FANON FROM PEOPLE WHO HAVE EVIDENTLY NEVER BEEN TO THE BEACH: Crowley nearly died... Crowley's feet were burned to blisters for weeks... Crowley still has white scars all over his soles eighty years later.
I've read a direct treatment of this scene and concept that was clever and which I quite liked just now - this one:
Burnt (10069 words) by flamethrower
Chapters: 1/1
Fandom: Good Omens - Neil Gaiman & Terry Pratchett, Good Omens (TV)
Rating: Mature
Warnings: No Archive Warnings Apply
Relationships: Aziraphale/Crowley (Good Omens)
Characters: Aziraphale, Crowley, Cassiel, God, OFC, OMC
Additional Tags: GFY, the London Blitz, 1941, Dumpster Fire of Angst, with a happy ending, Non graphic mentions of burn wounds, Crowley is still seriously bitter about the Crucifixion, the Church scene except sideways, Nazis die and all is well, Ineffable Idiots, ineffable husbands, meant to become canon compliant, mostly - Freeform, Shh, Panic, PTSD, the old hurt/comfort tag makes an appearance
Summary:Crowley has time to prepare for the fact that he's going to have to enter a bloody sanctified church to save an idiot during the Blitz in 1941. It's too bad there isn't really enough prep time in the world to cope with this consecrated ground shit if you're a demon.
- which definitively, knowingly, and explicitly departs from canon in this point, as indicated by the tags.
But the greater portion of the above fanon trope that I've seen are simply sprinkled around in the background of other stories, many of them good, but with no indication that it is a departure from canon (or to put it another way, a very slight AU on this one point only, along the lines of 'Everything the Same Except They Kissed Once' or 'Everything the Same Except He Spells His Name Differently', or to borrow from another fandom, 'Everything the Same Except He Wears Glasses and Has Long Hair in a Ponytail').
Of course, you can wriggle around the canon by assuming that Crowley was lying when he said that, much like any spackle.

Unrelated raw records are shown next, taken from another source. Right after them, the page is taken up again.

(* ===== verification/Evaluate.v ===== *)
(** One experiment over a tick stream: [evaluateExperiment] of
    shared/experiments/chainMatcher.cppm, which demultiplexes the stream into one
    matcher per symbol and aggregates them, the wire form of
    analysis/reporting/experimentResults.hpp, and the pooled task of
    analysis/queue/drainExperiments.cpp that reports it. *)
From Stdlib Require Import ZArith Lia.
From stdpp Require Import base gmap list strings sorting.
From S2P Require Import Prelude Models Double Json JsonDump StdText ConfigJson Chrono Env IsoTime Tracker ChainMatcher ExperimentJson Percentile WireTime Elastic Reports.
Open Scope Z_scope.

(** * Data *)

Record ExcursionStats : Type := mkExcursionStats {
  samples : nat;
  mfePoints : QuantilePair; maePoints : QuantilePair;
  mfePercent : QuantilePair; maePercent : QuantilePair }.

Record SymbolOutcome : Type := mkSymbolOutcome {
  so_occurrences : nat; so_ticksScanned : nat; so_daysSpanned : double }.

(** Ordered maps are finite maps here; [in_key_order] lists one the way its
    iteration does. *)
Record ExperimentOutcome : Type := mkExperimentOutcome {
  eo_occurrences : nat;
  eo_ticksScanned : nat;
  eo_daysSpanned : double;
  eo_attempts : nat;
  eo_failuresByLeg : list nat;
  eo_occurrencesByMonth : gmap string nat;
  eo_occurrencesByHourUtc : list nat;
  eo_perSymbol : gmap string SymbolOutcome;
  eo_occurrencesBySymbol : gmap string nat;
  eo_completedAttempts : option ExcursionStats;
  eo_failedAttempts : option ExcursionStats;
  eo_completionSeconds : option QuantilePair;
  eo_meanSpreadAtTriggerPoints : option double;
  eo_excursionOrientation : string;
  eo_samplesTruncated : bool }.

Definition key_le {A} (a b : string * A) : Prop := String.leb a.1 b.1 = true.
#[export] Instance key_le_dec {A} : RelDecision (key_le (A := A)).
Proof. intros a b. unfold key_le. apply _. Defined.

Definition in_key_order {A} (m : gmap string A) : list (string * A) := merge_sort key_le (map_to_list m).

(** [std::chrono::duration<double, std::ratio<86'400>>]. *)
Definition days_of (span : Z) : double := dbl_div (dbl_of_Z span) (dbl_of_Z 86400000000).

(** * The aggregation helpers *)

Definition favorableUp (finalLeg : Activity) : bool :=
  match TYPE finalLeg with
  | DirectionalMove => dbl_leb dbl_zero (MOVE_PERCENT finalLeg)
  | NewExtreme | RangeRelativeMove => 0 <=? DIRECTION finalLeg
  | StaysInBand => true
  end.

Definition favorable (up : bool) (s : ExcursionSample) : double :=
  dbl_of_Z (if up then abovePoints s else belowPoints s).
Definition adverse (up : bool) (s : ExcursionSample) : double :=
  dbl_of_Z (if up then belowPoints s else abovePoints s).
Definition percent_of (points : double) (s : ExcursionSample) : double :=
  dbl_div (dbl_mul (dbl_of_Z 100) points) (dbl_of_Z (sampleAnchorMid s)).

And an awful lot of people choose to do that, possibly because the angstier and more melodramatic alternative is like catnip.

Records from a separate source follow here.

(* ===== verification/ExperimentReport.v ===== *)
(** The report of one experiment: analysis/reporting/experimentResults.hpp, the
    put of experimentElastic.cppm behind analysis/queue/analysisBridge.cpp, and the
    pooled task of analysis/queue/drainExperiments.cpp. *)
From Stdlib Require Import ZArith Lia.
From stdpp Require Import base gmap list strings.
From S2P Require Import Prelude Models Double Json JsonDump JsonRoundTrip StdText ConfigJson Chrono Env IsoTime WireTime ChainMatcher ExperimentJson Percentile Evaluate Elastic Reports QuestDb.
From S2P Require Tracker.
Open Scope Z_scope.

Record ExperimentResults : Type := mkExperimentResults {
  er_RUN_ID : string;
  er_timestamp : string;
  er_hostname : string;
  er_durationSeconds : double;
  er_runConfig : ExperimentRunConfiguration;
  er_experiment : ExperimentConfig;
  er_occurrencesPerDay : double;
  er_outcome : ExperimentOutcome }.

(** A [std::map] of counts, and an array of them. *)
Definition counts_json (m : gmap string nat) : json :=
  json_object (map (fun kv => (kv.1, json_of_size kv.2)) (in_key_order m)).
Definition sizes_json (l : list nat) : json := JArray (map json_of_size l).

Definition quantileJson (q : QuantilePair) : json :=
  json_object [("p50", JFloat (p50 q)); ("p90", JFloat (p90 q))].

Definition excursionJson (s : option ExcursionStats) : json :=
  match s with
  | None => JNull
  | Some s =>
      json_object
        [("samples", json_of_size (samples s));
         ("mfePoints", quantileJson (mfePoints s));
         ("maePoints", quantileJson (maePoints s));
         ("mfePercent", quantileJson (mfePercent s));
         ("maePercent", quantileJson (maePercent s))]
  end.

Definition symbolJson (s : SymbolOutcome) : json :=
  json_object
    [("occurrences", json_of_size (so_occurrences s));
     ("ticksScanned", json_of_size (so_ticksScanned s));
     ("daysSpanned", JFloat (so_daysSpanned s))].

(** Null, never a fake zero, without attempts. *)
Definition completionRate (o : ExperimentOutcome) : json :=
  if (0 <? eo_attempts o)%nat
  then JFloat (dbl_div (dbl_of_Z (Z.of_nat (eo_occurrences o))) (dbl_of_Z (Z.of_nat (eo_attempts o))))
  else JNull.

Definition ExperimentResults_to_json (r : ExperimentResults) : result json :=
  let o := er_outcome r in
  let run := er_runConfig r in
  set_paths
    ([(["completionRate"], completionRate o);
      (["perSymbol"], json_object (map (fun kv => (kv.1, symbolJson kv.2)) (in_key_order (eo_perSymbol o))));
      (["completedAttempts"], excursionJson (eo_completedAttempts o));
      (["failedAttempts"], excursionJson (eo_failedAttempts o));
      (["completionSeconds"], match eo_completionSeconds o with Some q => quantileJson q | None => JNull end);
      (["meanSpreadAtTriggerPoints"], match eo_meanSpreadAtTriggerPoints o with Some d => JFloat d | None => JNull end);
      (["excursionOrientation"], JString (eo_excursionOrientation o));
      (["samplesTruncated"], JBoolean (eo_samplesTruncated o))] ++
     (if String.eqb (exp_EXECUTION_TS run) "" then []
      else [(["executionTimestamp"], JString (exp_EXECUTION_TS run))]) ++
     (if String.eqb (exp_BATCH run) "" then [] else [(["batch"], JString (exp_BATCH run))]))%list
    (json_object
       [("RUN_ID", JString (er_RUN_ID r));
        ("@timestamp", JString (er_timestamp r));
        ("hostname", JString (er_hostname r));
        ("durationSeconds", JFloat (er_durationSeconds r));
        ("runConfig", ExperimentRunConfiguration_to_json run);
        ("experiment", ExperimentConfig_to_json (er_experiment r));
        ("occurrences", json_of_size (eo_occurrences o));
        ("ticksScanned", json_of_size (eo_ticksScanned o));
        ("daysSpanned", JFloat (eo_daysSpanned o));
        ("occurrencesPerDay", JFloat (er_occurrencesPerDay r));
        ("attempts", json_of_size (eo_attempts o));
        ("failuresByLeg", sizes_json (eo_failuresByLeg o));
        ("occurrencesByMonth", counts_json (eo_occurrencesByMonth o));
        ("occurrencesByHourUtc", sizes_json (eo_occurrencesByHourUtc o));
        ("occurrencesBySymbol", counts_json (eo_occurrencesBySymbol o))]).

(** [bridgeLoadExperimentTicks]: the window's own load, no cache. *)
Definition bridgeLoadExperimentTicks {E : Environment} {Q : Pqxx} (n : nat) (questdbHost symbolsCsv : string)
    (lastMonths offsetMonths : Z) : result (list PriceData * nat) :=
  ticks <~ (loadTicks n questdbHost symbolsCsv lastMonths offsetMonths).1 ; Ok (ticks, length ticks).

Section Task.
Context {P : Process}.

Definition putExperimentResults (r : ExperimentResults) : batcher -> net -> result (batcher * net) :=
  put (weeklyIndex kExperimentsBase (exp_BATCH (er_runConfig r))) (ExperimentResults_to_json r)
    (er_RUN_ID r +:+ ":" +:+ UUID (er_experiment r)).

Definition occurrencesPerDay (o : ExperimentOutcome) : double :=
  if dbl_ltb dbl_zero (eo_daysSpanned o)
  then dbl_div (dbl_of_Z (Z.of_nat (eo_occurrences o))) (eo_daysSpanned o) else dbl_zero.

(** The task a worker's pool runs: evaluate, report, and turn whatever is thrown
    into an exception document; [what] is its text. *)
Definition run_experiment (what : exn -> string) (hostname : string) (durationSeconds : double)
    (ticks : list PriceData) (run : ExperimentRunConfiguration) (experiment : ExperimentConfig)
    (pending_ : batcher) (w : net) : batcher * net :=
  match
    (outcome <~ evaluateExperiment ticks experiment ;
     putExperimentResults
       (mkExperimentResults (exp_RUN_ID run) (nowIsoUtc (Elastic.seconds w)) hostname durationSeconds run experiment
          (occurrencesPerDay outcome) outcome) pending_ w)
  with
  | Ok o => o
  | Throw e =>
      putEngineException
        (mkException (nowIsoUtc (Elastic.seconds w)) "experiment"
           ("experiment " +:+ UUID experiment +:+ " failed: " +:+ what e) (exp_RUN_ID run)) pending_ w
  end.

End Task.

(** * Every experiment reports once *)

Lemma map_sum_member {A} (f : A -> nat) (m : gmap string A) k x : m !! k = Some x -> (f x <= map_sum f m)%nat.
Proof. intros H. rewrite <- (insert_delete_id m k x H), map_sum_fresh by apply lookup_delete_eq. lia. Qed.

Lemma sum_member (l : list nat) x : x ∈ l -> (x <= sum_list l)%nat.
Proof. induction l as [|y l IH]; [set_solver|]. intros [->|H]%elem_of_cons; cbn; [lia|]. specialize (IH H). lia. Qed.

Lemma foldr_sum l : foldr Nat.add 0%nat l = sum_list l.
Proof. reflexivity. Qed.

Lemma sizes_dumpable l : Forall (fun n => Z.of_nat n < 2 ^ 64) l -> dumpable (sizes_json l) = true.
Proof.
  intros H. unfold sizes_json. cbn [dumpable]. apply forallb_forall. intros j Hj.
  apply in_map_iff in Hj as (n & <- & Hn). rewrite Forall_forall in H. apply dumpable_size, H. now apply list_elem_of_In.
Qed.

... But maybe also a little bit because following fanon can be a lot like following a desire path through a field: it's faster and feels comfortable and peer-endorsed and you might not even consciously notice that you've done it; although I think usually these runaway popular bits of fanon are ones that don't come so close to contradicting canon.
So my conclusion is that fanon has carved out a well-worn interpretation of least resistance and that people for the most part aren't noticing any conflict between it and canon.

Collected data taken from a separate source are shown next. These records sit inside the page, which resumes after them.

(* ===== verification/Ingest.v ===== *)
(** ingest/ and shared/net/udpReceiver.cpp: the process that receives tick
    datagrams and writes them to QuestDB - the receive loop, the datagram's
    line, the bounded queue and its writer thread. Boost.Asio and libcurl are
    the labels of the step relation: what a receive completes with, when a
    signal arrives, what a POST returns. *)
From Stdlib Require Import ZArith Lia.
From stdpp Require Import base list strings.
From S2P Require Import Prelude Models Double Json JsonFloat StdText Env Percentile SymbolScale TickPacket.
Open Scope Z_scope.

(** * Ports *)

(** [std::from_chars] to an [unsigned]: digits, no sign. *)
Definition from_chars_unsigned (l : list Ascii.ascii) : option (Z * list Ascii.ascii) :=
  match span_digits l with
  | ([], _) => None
  | (ds, rest) => let value := digits_value ds in if value <? 2 ^ 32 then Some (value, rest) else None
  end.

Definition parsePort (text : string) (fallback : Z) : Z :=
  match from_chars_unsigned (chars text) with
  | Some (value, _) => if (value =? 0) || (65535 <? value) then fallback else value
  | None => fallback
  end.

Definition kSave : Z := 11111.

Definition bind_port {E : Environment} (argv : list string) : Z :=
  let bindPort := parsePort (getOr "INGEST_UDP_PORT" "") kSave in
  match argv !! 2%nat with Some arg => parsePort arg bindPort | None => bindPort end.

Definition ilp_port {E : Environment} : Z := parsePort (getOr "QUESTDB_ILP_PORT" "") 9000.

(** * The queue and its writer thread: questdbIngestClient.cpp *)

Inductive PostResult : Type := TransportError | Response (status : Z).

Definition persisted (r : PostResult) : bool :=
  match r with TransportError => false | Response status => (200 <=? status) && (status <? 300) end.

(** Where the writer thread is: at the loop's test, in the timed wait, before
    taking a batch, in the POST of one, or past the last drain. *)
Inductive Pc : Type :=
  | Testing
  | Waiting
  | Draining (final : bool)
  | Posting (final : bool) (body : string) (lineCount : Z)
  | Exited.

#[global] Instance Pc_eq_dec : EqDecision Pc.
Proof. solve_decision. Defined.

Record Impl : Type := mkImpl {
  batchSize : Z;
  maxQueue : Z;
  curl : bool;
  queue : list string;
  droppedTotal : Z;
  failedTotal : Z;
  stop_requested : bool;
  pc : Pc }.

(** What the outside sees of a step. *)
Inductive Obs : Type :=
  | Shed (line : string)
  | Warned (dropped : Z)
  | Notified
  | Took (lines : list string)
  | Posted (body : string) (lineCount : Z) (kept : bool).

Definition newImpl (batch maxQueueLines : Z) (handle : bool) : Impl :=
  mkImpl batch maxQueueLines handle [] 0 0 false Testing.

This conclusion, however, I feel relies on a large portion of the fanon's adherents not having much experience of the beach in bare feet, at least not enough for the memory to leap up in their minds and say "That's not AT ALL what the beach in bare feet is like" every time they read it (not all of them, obviously, and not in the cases like the above rec; more the ones where it slides by unquestioned in the background as a throwaway).
Perhaps they've been on asphalt in bare feet and are (incorrectly) extrapolating.